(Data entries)

━━━━━━━━

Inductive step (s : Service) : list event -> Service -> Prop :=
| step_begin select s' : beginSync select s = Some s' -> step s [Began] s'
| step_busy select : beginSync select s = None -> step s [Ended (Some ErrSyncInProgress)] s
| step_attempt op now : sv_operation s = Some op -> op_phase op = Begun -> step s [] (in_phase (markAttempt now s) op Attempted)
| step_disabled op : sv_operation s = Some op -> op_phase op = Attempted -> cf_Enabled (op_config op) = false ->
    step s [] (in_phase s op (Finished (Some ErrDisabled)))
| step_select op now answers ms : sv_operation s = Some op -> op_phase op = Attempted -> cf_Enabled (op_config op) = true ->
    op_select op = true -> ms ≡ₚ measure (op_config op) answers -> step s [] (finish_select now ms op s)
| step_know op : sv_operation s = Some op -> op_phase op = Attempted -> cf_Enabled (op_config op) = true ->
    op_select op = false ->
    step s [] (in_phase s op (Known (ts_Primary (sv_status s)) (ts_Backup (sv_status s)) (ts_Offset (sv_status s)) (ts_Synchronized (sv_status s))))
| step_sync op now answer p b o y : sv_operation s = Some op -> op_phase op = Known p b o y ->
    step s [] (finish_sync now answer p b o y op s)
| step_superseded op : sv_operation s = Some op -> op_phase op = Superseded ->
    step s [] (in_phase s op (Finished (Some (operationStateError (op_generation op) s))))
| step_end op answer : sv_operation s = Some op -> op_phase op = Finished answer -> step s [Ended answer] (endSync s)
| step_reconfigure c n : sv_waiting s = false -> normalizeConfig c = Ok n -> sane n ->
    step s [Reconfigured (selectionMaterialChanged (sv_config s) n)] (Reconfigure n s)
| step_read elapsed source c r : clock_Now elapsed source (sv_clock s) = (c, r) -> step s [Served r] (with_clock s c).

━━━━━━━━

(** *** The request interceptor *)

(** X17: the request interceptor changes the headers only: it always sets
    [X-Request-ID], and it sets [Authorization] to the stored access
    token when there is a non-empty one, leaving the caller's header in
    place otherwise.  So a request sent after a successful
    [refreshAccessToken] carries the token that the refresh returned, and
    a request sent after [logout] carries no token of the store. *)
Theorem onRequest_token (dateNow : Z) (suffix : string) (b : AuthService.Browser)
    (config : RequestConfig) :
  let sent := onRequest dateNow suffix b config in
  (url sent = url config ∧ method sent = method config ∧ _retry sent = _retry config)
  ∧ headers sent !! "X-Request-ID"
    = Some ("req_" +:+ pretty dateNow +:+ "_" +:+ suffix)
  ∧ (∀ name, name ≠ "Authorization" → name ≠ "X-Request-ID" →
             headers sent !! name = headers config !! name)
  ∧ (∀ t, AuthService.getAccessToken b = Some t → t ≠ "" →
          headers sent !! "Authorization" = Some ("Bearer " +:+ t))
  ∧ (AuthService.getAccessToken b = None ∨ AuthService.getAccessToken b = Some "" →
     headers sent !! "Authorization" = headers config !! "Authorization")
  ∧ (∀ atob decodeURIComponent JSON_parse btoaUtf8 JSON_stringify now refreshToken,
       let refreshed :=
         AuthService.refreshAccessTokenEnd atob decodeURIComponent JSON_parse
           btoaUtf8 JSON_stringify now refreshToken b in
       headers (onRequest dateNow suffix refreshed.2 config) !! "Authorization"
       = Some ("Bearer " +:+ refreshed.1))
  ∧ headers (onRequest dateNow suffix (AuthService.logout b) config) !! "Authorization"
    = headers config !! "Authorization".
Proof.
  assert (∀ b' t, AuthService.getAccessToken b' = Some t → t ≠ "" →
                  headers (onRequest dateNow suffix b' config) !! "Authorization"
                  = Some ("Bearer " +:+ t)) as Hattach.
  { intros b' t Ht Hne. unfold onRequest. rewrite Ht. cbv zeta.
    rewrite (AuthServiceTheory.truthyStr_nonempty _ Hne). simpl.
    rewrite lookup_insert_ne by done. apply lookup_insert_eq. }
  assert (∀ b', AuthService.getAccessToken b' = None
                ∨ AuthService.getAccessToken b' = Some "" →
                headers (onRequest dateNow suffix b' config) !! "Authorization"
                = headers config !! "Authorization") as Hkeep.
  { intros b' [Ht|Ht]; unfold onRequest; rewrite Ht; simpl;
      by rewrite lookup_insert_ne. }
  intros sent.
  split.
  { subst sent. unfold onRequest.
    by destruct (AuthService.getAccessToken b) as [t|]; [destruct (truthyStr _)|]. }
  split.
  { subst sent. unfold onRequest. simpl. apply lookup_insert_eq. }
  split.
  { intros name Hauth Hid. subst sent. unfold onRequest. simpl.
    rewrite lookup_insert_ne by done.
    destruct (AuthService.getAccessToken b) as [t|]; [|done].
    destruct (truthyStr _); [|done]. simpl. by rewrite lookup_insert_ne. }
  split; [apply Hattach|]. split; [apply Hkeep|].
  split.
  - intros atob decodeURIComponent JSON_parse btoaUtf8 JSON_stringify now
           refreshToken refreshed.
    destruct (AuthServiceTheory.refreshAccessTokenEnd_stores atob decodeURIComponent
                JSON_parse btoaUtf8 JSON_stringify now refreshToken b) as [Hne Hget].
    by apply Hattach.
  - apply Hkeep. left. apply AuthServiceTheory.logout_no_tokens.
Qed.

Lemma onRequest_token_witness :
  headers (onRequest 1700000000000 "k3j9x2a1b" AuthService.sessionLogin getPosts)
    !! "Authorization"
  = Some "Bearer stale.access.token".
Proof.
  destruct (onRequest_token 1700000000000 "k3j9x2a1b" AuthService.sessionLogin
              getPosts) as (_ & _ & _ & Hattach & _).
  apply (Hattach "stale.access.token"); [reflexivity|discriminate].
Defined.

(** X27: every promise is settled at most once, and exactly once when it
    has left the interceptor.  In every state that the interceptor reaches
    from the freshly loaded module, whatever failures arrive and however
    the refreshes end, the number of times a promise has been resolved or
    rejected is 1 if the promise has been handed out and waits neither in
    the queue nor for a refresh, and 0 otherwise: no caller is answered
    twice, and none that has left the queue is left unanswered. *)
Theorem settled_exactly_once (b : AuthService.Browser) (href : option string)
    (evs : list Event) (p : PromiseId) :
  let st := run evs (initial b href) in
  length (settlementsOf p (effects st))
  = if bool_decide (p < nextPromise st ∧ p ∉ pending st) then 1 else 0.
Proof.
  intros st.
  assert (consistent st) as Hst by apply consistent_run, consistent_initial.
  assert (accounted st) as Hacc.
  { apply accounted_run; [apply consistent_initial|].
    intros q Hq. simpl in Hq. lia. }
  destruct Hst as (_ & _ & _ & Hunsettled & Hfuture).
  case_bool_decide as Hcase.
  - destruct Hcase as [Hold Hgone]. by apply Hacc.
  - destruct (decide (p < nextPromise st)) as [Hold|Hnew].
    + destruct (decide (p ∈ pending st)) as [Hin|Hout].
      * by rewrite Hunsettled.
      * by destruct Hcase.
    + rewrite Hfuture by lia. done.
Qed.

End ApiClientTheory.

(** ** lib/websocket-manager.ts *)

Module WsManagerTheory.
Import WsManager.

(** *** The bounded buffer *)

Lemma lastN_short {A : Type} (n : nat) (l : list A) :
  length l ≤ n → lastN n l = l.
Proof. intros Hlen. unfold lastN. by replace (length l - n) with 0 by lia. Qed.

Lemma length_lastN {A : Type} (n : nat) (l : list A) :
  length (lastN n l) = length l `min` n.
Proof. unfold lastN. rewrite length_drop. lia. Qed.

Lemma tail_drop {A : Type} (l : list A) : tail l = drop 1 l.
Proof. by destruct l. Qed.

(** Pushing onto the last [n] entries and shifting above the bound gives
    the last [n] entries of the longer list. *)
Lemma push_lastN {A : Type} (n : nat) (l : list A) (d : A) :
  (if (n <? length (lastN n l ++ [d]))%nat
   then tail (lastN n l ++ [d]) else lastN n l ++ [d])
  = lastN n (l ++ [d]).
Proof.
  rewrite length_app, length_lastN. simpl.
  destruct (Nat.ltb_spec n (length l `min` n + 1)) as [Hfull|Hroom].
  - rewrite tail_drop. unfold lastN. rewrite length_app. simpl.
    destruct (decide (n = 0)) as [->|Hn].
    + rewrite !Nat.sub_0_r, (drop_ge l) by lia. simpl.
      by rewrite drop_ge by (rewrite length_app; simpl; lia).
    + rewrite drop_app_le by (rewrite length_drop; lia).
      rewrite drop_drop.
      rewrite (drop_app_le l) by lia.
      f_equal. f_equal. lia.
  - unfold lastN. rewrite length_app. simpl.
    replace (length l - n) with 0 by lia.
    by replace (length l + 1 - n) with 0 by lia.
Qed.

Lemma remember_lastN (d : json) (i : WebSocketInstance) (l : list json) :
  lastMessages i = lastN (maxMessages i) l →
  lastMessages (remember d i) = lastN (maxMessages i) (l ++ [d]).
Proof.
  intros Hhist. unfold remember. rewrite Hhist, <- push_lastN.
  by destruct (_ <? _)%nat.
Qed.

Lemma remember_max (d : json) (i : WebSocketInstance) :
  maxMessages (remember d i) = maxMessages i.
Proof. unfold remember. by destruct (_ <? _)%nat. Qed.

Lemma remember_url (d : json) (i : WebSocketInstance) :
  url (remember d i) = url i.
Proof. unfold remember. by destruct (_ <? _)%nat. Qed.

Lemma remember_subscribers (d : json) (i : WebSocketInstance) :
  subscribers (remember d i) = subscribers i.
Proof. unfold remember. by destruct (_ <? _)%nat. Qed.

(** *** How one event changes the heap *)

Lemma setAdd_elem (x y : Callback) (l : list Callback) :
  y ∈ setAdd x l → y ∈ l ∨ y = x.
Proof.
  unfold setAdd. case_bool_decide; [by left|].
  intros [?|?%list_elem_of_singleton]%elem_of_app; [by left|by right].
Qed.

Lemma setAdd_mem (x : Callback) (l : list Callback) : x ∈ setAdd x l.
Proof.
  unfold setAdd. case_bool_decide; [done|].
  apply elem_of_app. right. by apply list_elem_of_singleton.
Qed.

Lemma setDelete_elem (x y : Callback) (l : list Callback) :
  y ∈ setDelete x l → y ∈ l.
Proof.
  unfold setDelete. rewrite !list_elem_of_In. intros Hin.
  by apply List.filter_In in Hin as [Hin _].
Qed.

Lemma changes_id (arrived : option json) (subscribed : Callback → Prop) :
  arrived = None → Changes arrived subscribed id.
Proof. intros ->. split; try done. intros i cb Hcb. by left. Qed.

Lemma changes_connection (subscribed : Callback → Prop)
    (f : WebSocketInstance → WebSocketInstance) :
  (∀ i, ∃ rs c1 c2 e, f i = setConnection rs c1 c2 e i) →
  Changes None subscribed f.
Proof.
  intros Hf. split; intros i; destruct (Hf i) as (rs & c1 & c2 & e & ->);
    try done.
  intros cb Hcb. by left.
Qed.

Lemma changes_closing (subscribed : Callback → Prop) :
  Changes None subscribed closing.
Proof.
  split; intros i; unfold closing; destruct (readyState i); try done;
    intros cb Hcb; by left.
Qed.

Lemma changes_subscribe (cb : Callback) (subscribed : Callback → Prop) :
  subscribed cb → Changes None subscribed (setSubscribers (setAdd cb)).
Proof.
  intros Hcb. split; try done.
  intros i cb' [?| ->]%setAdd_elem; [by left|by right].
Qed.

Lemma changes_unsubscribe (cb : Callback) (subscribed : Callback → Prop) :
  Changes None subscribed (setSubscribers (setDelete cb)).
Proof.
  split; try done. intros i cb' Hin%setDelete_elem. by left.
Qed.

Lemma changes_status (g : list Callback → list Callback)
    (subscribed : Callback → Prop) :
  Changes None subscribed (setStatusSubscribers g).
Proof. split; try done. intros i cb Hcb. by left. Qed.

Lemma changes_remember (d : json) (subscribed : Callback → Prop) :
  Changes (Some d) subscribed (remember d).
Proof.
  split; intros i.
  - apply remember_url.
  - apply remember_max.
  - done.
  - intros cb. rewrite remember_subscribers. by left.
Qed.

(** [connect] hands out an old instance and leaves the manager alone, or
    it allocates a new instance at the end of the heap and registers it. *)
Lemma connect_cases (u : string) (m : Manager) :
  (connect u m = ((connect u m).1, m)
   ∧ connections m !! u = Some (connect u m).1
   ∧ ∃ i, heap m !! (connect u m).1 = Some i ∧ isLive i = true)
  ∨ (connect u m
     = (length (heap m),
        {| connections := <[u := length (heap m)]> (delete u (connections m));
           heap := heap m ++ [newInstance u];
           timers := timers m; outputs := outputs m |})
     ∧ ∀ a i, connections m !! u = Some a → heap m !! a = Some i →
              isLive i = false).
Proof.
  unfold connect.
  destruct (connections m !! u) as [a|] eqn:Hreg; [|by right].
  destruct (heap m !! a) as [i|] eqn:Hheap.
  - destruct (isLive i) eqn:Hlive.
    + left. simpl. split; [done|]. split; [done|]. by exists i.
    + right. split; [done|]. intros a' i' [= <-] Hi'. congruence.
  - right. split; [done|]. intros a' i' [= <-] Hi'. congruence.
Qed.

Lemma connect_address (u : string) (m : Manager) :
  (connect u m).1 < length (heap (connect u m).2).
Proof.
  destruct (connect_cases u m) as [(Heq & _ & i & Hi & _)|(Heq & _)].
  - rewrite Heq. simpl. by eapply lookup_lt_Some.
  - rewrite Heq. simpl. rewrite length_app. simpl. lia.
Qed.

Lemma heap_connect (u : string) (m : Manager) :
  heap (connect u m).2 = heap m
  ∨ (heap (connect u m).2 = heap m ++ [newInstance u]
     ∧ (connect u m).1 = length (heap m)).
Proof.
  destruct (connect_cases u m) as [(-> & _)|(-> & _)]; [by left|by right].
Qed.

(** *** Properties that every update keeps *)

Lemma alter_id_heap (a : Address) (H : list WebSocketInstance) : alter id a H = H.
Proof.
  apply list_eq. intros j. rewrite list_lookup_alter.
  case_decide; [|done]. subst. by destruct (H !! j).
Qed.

━━━━━━━━

### Task brief
Would you output, from the records above, exactly the run of lines that starts at the line containing "Inductive step (s" and ends at the line containing "step s [] (in_phase s op (Finished (Some ErrDisabled)))", and only that run?

### Response
Inductive step (s : Service) : list event -> Service -> Prop :=
| step_begin select s' : beginSync select s = Some s' -> step s [Began] s'
| step_busy select : beginSync select s = None -> step s [Ended (Some ErrSyncInProgress)] s
| step_attempt op now : sv_operation s = Some op -> op_phase op = Begun -> step s [] (in_phase (markAttempt now s) op Attempted)
| step_disabled op : sv_operation s = Some op -> op_phase op = Attempted -> cf_Enabled (op_config op) = false ->
    step s [] (in_phase s op (Finished (Some ErrDisabled)))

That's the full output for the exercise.